(** The metrics block of the calendar page, lines 251 to 277: the texts of
    its five values, [None] when the block is not rendered. *)
Definition metricsBlock (s : CalendarPage.t) : Result (option (list string)) :=
  match CalendarPage.evaluationMetrics s with
  | Some metrics =>
      if CalendarPage.showComparison s then
        rbind (optnum_toFixed 2 (Metrics.mae metrics)) (fun mae =>
        rbind (percentText (Metrics.accuracy_pm1 metrics)) (fun pm1 =>
        rbind (percentText (Metrics.accuracy_pm2 metrics)) (fun pm2 =>
        rbind (percentText (Metrics.accuracy_pm3 metrics)) (fun pm3 =>
        Ok (Some [mae +:+ " дней"; pm1; pm2; pm3;
                  optnum_text (Metrics.total_predictions metrics)])))))
      else Ok None
  | None => Ok None
  end.

(** ** The components that print a prediction and the metrics *)

(** A bar of the chart of [MetricsChart]; [target] is [false] for a bar
    without that key. *)
Module Bar.
Record t : Type := mk {
  name : string;
  accuracy : string;
  target : bool
}.
End Bar.

(** [MetricsChart]: the [data] of the chart, [None] when the component
    renders nothing. *)
Definition MetricsChart (metrics : option Metrics.t) : Result (option (list Bar.t)) :=
  match metrics with
  | None => Ok None
  | Some metrics =>
      rbind (toFixed 1 (optnum_number (Metrics.accuracy_pm1 metrics) * 100)%float)
            (fun pm1 =>
      rbind (toFixed 1 (optnum_number (Metrics.accuracy_pm2 metrics) * 100)%float)
            (fun pm2 =>
      rbind (toFixed 1 (optnum_number (Metrics.accuracy_pm3 metrics) * 100)%float)
            (fun pm3 =>
      Ok (Some [ {| Bar.name := "±1 день"; Bar.accuracy := pm1; Bar.target := false |};
                 {| Bar.name := "±2 дня"; Bar.accuracy := pm2; Bar.target := true |};
                 {| Bar.name := "±3 дня"; Bar.accuracy := pm3; Bar.target := false |} ]))))
  end.

(** The top-level fields [days_to_fire], [stock_tons] and [temp_max_mean]
    that [PredictionCard] reads of a prediction record besides those of
    [Prediction.t]; [JUndefined] for a field that the record does not
    have. *)
Module Legacy.
Record t : Type := mk {
  days_to_fire : prim;
  stock_tons : prim;
  temp_max_mean : prim
}.
End Legacy.

(** What [PredictionCard] prints. *)
Module Card.
Record t : Type := mk {
  title : string;
  badgeClass : string;
  badge : jsval;
  stockyard : prim;
  coal_grade : prim;
  observation_date : string;
  predicted_fire_date : string;
  days : prim;
  stock : prim;
  temperature : prim;
  confidence : jsval
}.
End Card.

Section Components.

Context `{!StringToNumber, !ParseISO, !Format}.

(** [formatDate(date) || '—']. *)
Definition cardDate (date : prim) : Result string :=
  rmap (fun s => string_or s "—") (formatDate date).

(** [formatValue(rounded || Math.round(days_to_fire))]. *)
Definition cardDays (rounded days_to_fire : prim) : prim :=
  formatValue (prim_or rounded (JNum (Math_round (ToNumber days_to_fire)))) dash.

(** [prediction.features?.key || legacy], for a key that names no property
    of [Object.prototype]. *)
Definition cardFeature (prediction : Prediction.t) (key : string) (legacy : prim) : prim :=
  prim_or (default JUndefined (Prediction.features prediction !! key)) legacy.

(** The temperature: [formatNumber(v, 1)] with the unit, unless it is the
    dash. *)
Definition cardTemperature (value : prim) : Result prim :=
  rbind (formatNumber value 1 dash) (fun text =>
  if negb (strict_eq text dash)
  then rmap (fun text' => JStr (ToString text' +:+ "°C")) (formatNumber value 1 dash)
  else Ok dash).

(** [RiskBadge]: the class and the label. *)
Definition badgeClass (level : prim) : string :=
  "risk-badge badge-" +:+ ToString level.

Definition PredictionCard (prediction : Prediction.t) (legacy : Legacy.t)
  : Result Card.t :=
  rbind (cardDate (Prediction.observation_date prediction)) (fun observed =>
  rbind (cardDate (Prediction.predicted_fire_date prediction)) (fun predicted =>
  rbind (formatNumber (cardFeature prediction "stock_tons" (Legacy.stock_tons legacy))
                      1 dash) (fun stock =>
  rbind (cardTemperature
           (cardFeature prediction "temp_max_mean" (Legacy.temp_max_mean legacy)))
        (fun temperature =>
  rbind (formatConfidence (Prediction.confidence prediction) dash) (fun confidence =>
  Ok {| Card.title := "Штабель #" +:+ digits (Prediction.pile_id prediction);
        Card.badgeClass := badgeClass (Prediction.risk_level prediction);
        Card.badge := getRiskLabel (Prediction.risk_level prediction);
        Card.stockyard := formatValue (Prediction.stockyard prediction) (JStr "Нет данных");
        Card.coal_grade := formatValue (Prediction.coal_grade prediction) (JStr "Нет данных");
        Card.observation_date := observed;
        Card.predicted_fire_date := predicted;
        Card.days := cardDays (Prediction.predicted_days_to_fire_rounded prediction)
                              (Legacy.days_to_fire legacy);
        Card.stock := stock;
        Card.temperature := temperature;
        Card.confidence := confidence |}))))).

End Components.

(** ** [DatePileMatrix.jsx]: the state of the page and the loading of the
    stored predictions, lines 19 to 41 *)

Module MatrixPage.
Record t : Type := mk {
  predictions : list Prediction.t;
  selectedDate : prim;
  availableDates : list prim
}.

Definition setPredictions v s := mk v (selectedDate s) (availableDates s).
Definition setSelectedDate v s := mk (predictions s) v (availableDates s).
Definition setAvailableDates v s := mk (predictions s) (selectedDate s) v.

(** The initial state: lines 6 to 9. *)
Definition initial : t := mk [] JNull [].
End MatrixPage.

(** [[...new Set(values)]]: the values in the order of their first
    occurrence. *)
Fixpoint distinct (seen values : list prim) : list prim :=
  match values with
  | [] => []
  | value :: values' =>
      if existsb (same_value_zero value) seen then distinct seen values'
      else value :: distinct (value :: seen) values'
  end.

(** [list.filter(f)] for an [f] that may throw. *)
Fixpoint filterR {A : Type} (f : A -> Result bool) (l : list A) : Result (list A) :=
  match l with
  | [] => Ok []
  | x :: l' =>
      rbind (f x) (fun keep =>
      rbind (filterR f l') (fun kept => Ok (if keep then x :: kept else kept)))
  end.

(** A computation without effects, in a handler. *)
Definition eval {S A : Type} (r : Result A) : M S A := fun w => (r, w).

Section Matrix.

Context `{!ParseISO, !ParseISOOther, !IsValid, !CodeUnitOrder}.
(** Two courses of the cluster [core], taught by an instructor who prefers
    Tuesday; the first course prefers Monday. *)
Definition logic : Course.t :=
  Course.mk "CS210" "Logic" "I2" 29 1 [] ["T1"] [] (Some "core") 5 true.
Definition sets : Course.t :=
  Course.mk "CS220" "Sets" "I2" 30 1 [] [] [] (Some "core") 7 true.
Definition bea : Instructor.t := Instructor.mk "I2" "Bea" [] ["T2"] None.
Definition core_courses : SchedulingInput.t :=
  SchedulingInput.mk [logic; sets] [bea] [r101; hall] [mon9; tue9]
    SolverOptions.default.
(** Logic in the hall on Monday (variable 2), Sets in room R101 on Tuesday
    (variable 5), and the indicators of the two days of the cluster
    (variables 8 and 9). *)
Definition core_courses_guess : cp_model.Solution :=
  λ i, bool_decide (i ∈ [2; 5; 8; 9]%nat).

(** A course of two sessions a week and a course of one, with one room and
    two days. *)
Definition week_input : SchedulingInput.t :=
  SchedulingInput.mk [algorithms; calculus] [ann] [r101] [mon9; tue9]
    SolverOptions.default.

(** A course too large for the only room. *)
Definition lecture : Course.t :=
  Course.mk "BI100" "Lecture" "I1" 500 1 [] [] [] None 5 true.
Definition crowded_input : SchedulingInput.t :=
  SchedulingInput.mk [lecture] [ann] [r101] [mon9] SolverOptions.default.

(** A request that compares the exact path with the heuristic on
    [two_courses]. *)
Definition two_scenarios : CompareRequest.t :=
  CompareRequest.mk two_courses
    [ ScenarioConfig.mk "exact" SolverOptions.default cp_sat_mode;
      ScenarioConfig.mk "greedy" SolverOptions.default heuristic_mode ].

(** An instructor who teaches at most one session a day, two Monday slots
    followed by a Tuesday slot, and a course of two sessions a week that
    may share a day ([drawing]) or may not ([painting]). *)
Definition cara : Instructor.t := Instructor.mk "I3" "Cara" [] [] (Some 1).
Definition mon11 : TimeSlot.t := TimeSlot.mk "T3" Mon "11:00" "12:15" 2.
Definition tue11 : TimeSlot.t := TimeSlot.mk "T4" Tue "11:00" "12:15" 3.
Definition drawing : Course.t :=
  Course.mk "AR110" "Drawing" "I3" 10 2 [] [] [] None 5 false.
Definition painting : Course.t :=
  Course.mk "AR120" "Painting" "I3" 10 2 [] [] [] None 5 true.
Definition studio_input : SchedulingInput.t :=
  SchedulingInput.mk [drawing] [cara] [r101] [mon9; mon11; tue11] SolverOptions.default.
Definition atelier_input : SchedulingInput.t :=
  SchedulingInput.mk [painting] [cara] [r101] [mon9; mon11; tue11]
    SolverOptions.default.
(** For [atelier_input]: the first session on Monday at 9 (variable 0), the
    second on Tuesday (variable 5). *)
Definition atelier_guess : cp_model.Solution :=
  λ i, bool_decide (i = 0 ∨ i = 5)%nat.
(** * EPUB translator: the translation pipeline of [translation.ts]

    A shallow embedding of the chunker, the block extractor, the applier
    and the job loop of [translateEpub], with the properties the
    specification states about them, and further properties of the text
    helpers, the manifest resolution and the runs of the job. *)

From Stdlib Require Import ZArith QArith Lia Lqa DecimalString.
From stdpp Require Import base strings list gmap.

Local Open Scope Z_scope.
Local Set Warnings "-register-all".

(** ** JavaScript strings

    A string is its sequence of UTF-16 code units; [s.length] is the
    length of that sequence. *)

Abbreviation jsstring := (list N).

Definition js (s : string) : jsstring :=
  map Ascii.N_of_ascii (String.list_ascii_of_string s).
Arguments js s%_string.

Definition strlen (s : jsstring) : Z := Z.of_nat (length s).

(** ** JavaScript numbers

    The chunker only compares numbers, so a number is kept as what the
    comparisons see: NaN, an infinity, or the exact rational value of a
    finite double. *)

Inductive number :=
| NaN
| PosInfinity
| NegInfinity
| Finite (q : Q).

Definition ofZ (z : Z) : number := Finite (inject_Z z).

Definition Number_isFinite (x : number) : bool :=
  match x with Finite _ => true | _ => false end.

(** [x < y]; every comparison with NaN is false. *)
Definition num_lt (x y : number) : bool :=
  match x, y with
  | NaN, _ | _, NaN => false
  | _, NegInfinity => false
  | NegInfinity, _ => true
  | PosInfinity, _ => false
  | Finite _, PosInfinity => true
  | Finite a, Finite b => negb (Qle_bool b a)
  end.

(** [x <= y]. *)
Definition num_le (x y : number) : bool :=
  match x, y with
  | NaN, _ | _, NaN => false
  | NegInfinity, _ => true
  | _, PosInfinity => true
  | _, NegInfinity => false
  | PosInfinity, Finite _ => false
  | Finite a, Finite b => Qle_bool a b
  end.

Definition num_gt (x y : number) : bool := num_lt y x.
Definition num_ge (x y : number) : bool := num_le y x.

(** ** The chunker (step 4 of [translateEpub]) *)

(** A DOM element is known by its identity (a JavaScript reference). *)
Definition DomElement := nat.
Bind Scope nat_scope with DomElement.

(** An entry of [filtered]. *)
Record Block := { node : DomElement; text : jsstring }.

Record Chunk := {
  nodes : list DomElement;
  texts : list jsstring;
  charCount : Z
}.

Definition MAX_CHARS_PER_CHUNK : Z := 20000.

Definition MAX_PARAS_PER_CHUNK (chunkSize : number) : number :=
  if Number_isFinite chunkSize && num_gt chunkSize (ofZ 0)
  then chunkSize else PosInfinity.

Definition emptyChunk : Chunk := {| nodes := []; texts := []; charCount := 0 |}.

Definition pushBlock (cur : Chunk) (b : Block) : Chunk :=
  {| nodes := nodes cur ++ [node b];
     texts := texts cur ++ [text b];
     charCount := charCount cur + (strlen (text b) + 2) |}.

(** One turn of the loop [for (let i = 0; i < filtered.length; i++)]; the
    state is [(chunks, cur)].  The character budget is the constant
    [MAX_CHARS_PER_CHUNK] in the source and a parameter here. *)
Definition chunkStep (maxChars : Z) (maxParas : number)
    (st : list Chunk * Chunk) (b : Block) : list Chunk * Chunk :=
  let '(chunks, cur) := st in
  let willExceedByChars :=
    (0 <? charCount cur) && (maxChars <? charCount cur + strlen (text b) + 2) in
  let willExceedByCount :=
    num_ge (ofZ (Z.of_nat (length (nodes cur)))) maxParas in
  let '(chunks, cur) :=
    if (willExceedByChars || willExceedByCount) && (0 <? Z.of_nat (length (nodes cur)))
    then (chunks ++ [cur], emptyChunk)
    else (chunks, cur) in
  let cur := pushBlock cur b in
  if maxChars <=? charCount cur
  then (chunks ++ [cur], emptyChunk)
  else (chunks, cur).

Definition chunkLoop (maxChars : Z) (maxParas : number)
    (filtered : list Block) (st : list Chunk * Chunk) : list Chunk * Chunk :=
  fold_left (chunkStep maxChars maxParas) filtered st.

(** The loop followed by the push of the tail chunk. *)
Definition chunkWith (maxChars : Z) (maxParas : number)
    (filtered : list Block) : list Chunk :=
  let '(chunks, cur) := chunkLoop maxChars maxParas filtered ([], emptyChunk) in
  if 0 <? Z.of_nat (length (nodes cur)) then chunks ++ [cur] else chunks.

Definition chunker (maxChars : Z) (chunkSize : number)
    (filtered : list Block) : list Chunk :=
  chunkWith maxChars (MAX_PARAS_PER_CHUNK chunkSize) filtered.

(** What [translateEpub] computes: the budget is the constant. *)
Definition makeChunks (chunkSize : number) (filtered : list Block) : list Chunk :=
  chunker MAX_CHARS_PER_CHUNK chunkSize filtered.

(** ** Regular expressions

    The regular expressions of the source, with the matching order of a
    backtracking matcher: the leftmost position first, at a position the
    first alternative first, repetitions greedy. *)

Inductive regex :=
| RChar (p : N -> bool)        (* one code unit of a class *)
| RSeq (r1 r2 : regex)
| RAlt (r1 r2 : regex)
| RPlus (r : regex)            (* r+ *)
| ROpt (r : regex)             (* r? *)
| REmpty
| RWordBoundary                (* \b *)
| RStart                       (* ^ *)
| REnd.                        (* $ *)

(** [\w] *)
Definition isWordChar (c : N) : bool :=
  ((48 <=? c) && (c <=? 57) || (65 <=? c) && (c <=? 90) ||
   (97 <=? c) && (c <=? 122) || (c =? 95))%N.

(** [\s], which is also what [trim] removes: white space and line
    terminators. *)
Definition isSpace (c : N) : bool :=
  ((9 <=? c) && (c <=? 13) || (c =? 32) || (c =? 160) || (c =? 5760) ||
   (8192 <=? c) && (c <=? 8202) || (c =? 8232) || (c =? 8233) ||
   (c =? 8239) || (c =? 8287) || (c =? 12288) || (c =? 65279))%N.

Definition isWordOpt (c : option N) : bool :=
  match c with Some c => isWordChar c | None => false end.

(** The repetition [r+], greedy: after a turn of the matcher [m] of [r],
    another turn first, and the rest of the pattern when that fails; a
    turn that consumed nothing is not repeated.  [fuel] bounds the turns:
    more than the length of [s] is enough. *)
Fixpoint plusLoop {A}
    (m : option N -> jsstring -> (option N -> jsstring -> option A) -> option A)
    (k : option N -> jsstring -> option A)
    (fuel : nat) (prev : option N) (s : jsstring) : option A :=
  match fuel with
  | O => None
  | S fuel' =>
      m prev s (fun prev' s' =>
        match (if (length s' <? length s)%nat
               then plusLoop m k fuel' prev' s' else None) with
        | Some a => Some a
        | None => k prev' s'
        end)
  end.

(** [rmatch r prev s k] matches [r] at the head of [s], [prev] being the
    code unit before it, and hands the rest to [k]; the first success in
    backtracking order is the answer. *)
Fixpoint rmatch {A} (r : regex) (prev : option N) (s : jsstring)
    (k : option N -> jsstring -> option A) : option A :=
  match r with
  | RChar p =>
      match s with
      | c :: s' => if p c then k (Some c) s' else None
      | [] => None
      end
  | RSeq r1 r2 => rmatch r1 prev s (fun prev' s' => rmatch r2 prev' s' k)
  | RAlt r1 r2 =>
      match rmatch r1 prev s k with
      | Some a => Some a
      | None => rmatch r2 prev s k
      end
  | RPlus r1 => plusLoop (rmatch r1) k (S (length s)) prev s
  | ROpt r1 =>
      match rmatch r1 prev s k with
      | Some a => Some a
      | None => k prev s
      end
  | REmpty => k prev s
  | RWordBoundary =>
      if xorb (isWordOpt prev) (isWordOpt (head s)) then k prev s else None
  | RStart => match prev with None => k prev s | Some _ => None end
  | REnd => match s with [] => k prev s | _ :: _ => None end
  end.

(** The length of the match of [r] at the head of [s]. *)
Definition matchLength (r : regex) (prev : option N) (s : jsstring) : option nat :=
  rmatch r prev s (fun _ rest => Some (length s - length rest)%nat).

(** [r.test(s)]: is there a match at some position of [s]. *)
Fixpoint testFrom (r : regex) (prev : option N) (s : jsstring) : bool :=
  match matchLength r prev s with
  | Some _ => true
  | None =>
      match s with
      | [] => false
      | c :: s' => testFrom r (Some c) s'
      end
  end.

Definition test (r : regex) (s : jsstring) : bool := testFrom r None s.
*****
* _What to produce_
All lines in the data above from the one with "Definition core_courses : SchedulingInput.t" through the one with "SolverOptions.default heuristic_mode ]." must be repeated exactly, and no others.

* _Response area_
Definition core_courses : SchedulingInput.t :=
  SchedulingInput.mk [logic; sets] [bea] [r101; hall] [mon9; tue9]
    SolverOptions.default.
(** Logic in the hall on Monday (variable 2), Sets in room R101 on Tuesday
    (variable 5), and the indicators of the two days of the cluster
    (variables 8 and 9). *)
Definition core_courses_guess : cp_model.Solution :=
  λ i, bool_decide (i ∈ [2; 5; 8; 9]%nat).

(** A course of two sessions a week and a course of one, with one room and
    two days. *)
Definition week_input : SchedulingInput.t :=
  SchedulingInput.mk [algorithms; calculus] [ann] [r101] [mon9; tue9]
    SolverOptions.default.

(** A course too large for the only room. *)
Definition lecture : Course.t :=
  Course.mk "BI100" "Lecture" "I1" 500 1 [] [] [] None 5 true.
Definition crowded_input : SchedulingInput.t :=
  SchedulingInput.mk [lecture] [ann] [r101] [mon9] SolverOptions.default.

(** A request that compares the exact path with the heuristic on
    [two_courses]. *)
Definition two_scenarios : CompareRequest.t :=
  CompareRequest.mk two_courses
    [ ScenarioConfig.mk "exact" SolverOptions.default cp_sat_mode;
      ScenarioConfig.mk "greedy" SolverOptions.default heuristic_mode ].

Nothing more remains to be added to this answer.